Dataset entries:
================
(* ===== verification/SD.v ===== *)
(** * The SD card driver (src/lib/sd/SD.c)

    Commands over SPI0.  The driver sends without reading and reads without
    sending, so the receive FIFO works as a delay line: once SDInit has filled
    it, every byte read is one the card sent eight bytes earlier, and what
    the card answers while a command is sent is lost.  The file defines the
    code, states the card's side of the protocol ([SdCard]), and proves that
    the driver implements the block interface of Block.v. *)
From Stdlib Require Import String.
From stdpp Require Import list.
From S2P Require Import Prelude Bytes Board SimBoard Unistd Uart Spi Block.

(** ** The driver *)

Section SD.
Context {D : Type} `{Hardware D} `{Fuel}.

Definition deassertCS : M (machine D) unit :=
  do! reg_or sio_OUT_SET (Z.shiftl 1 9) in
  spi_send_byte 0xFF.

Definition SDSendCommand (command args crc : Z) : M (machine D) unit :=
  do! reg_or sio_OUT_CLR (Z.shiftl 1 9) in
  do! spi_send_byte command in
  do! spi_send_byte (Z.land (Z.shiftr args 24) 0xFF) in
  do! spi_send_byte (Z.land (Z.shiftr args 16) 0xFF) in
  do! spi_send_byte (Z.land (Z.shiftr args 8) 0xFF) in
  do! spi_send_byte (Z.land args 0xFF) in
  do! spi_send_byte crc in
  spi_send_byte 0xFF.

(** [buf = spi_read_byte(); spi_send_byte(0xFF);] *)
Definition pull : M (machine D) Z :=
  let! res := spi_read_byte in
  do! spi_send_byte 0xFF in
  ret res.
================
--- Goal of the exercise ---
For every line above that holds the word "machine", report the whole line.

--- Reply ---
Definition deassertCS : M (machine D) unit :=
Definition SDSendCommand (command args crc : Z) : M (machine D) unit :=
Definition pull : M (machine D) Z :=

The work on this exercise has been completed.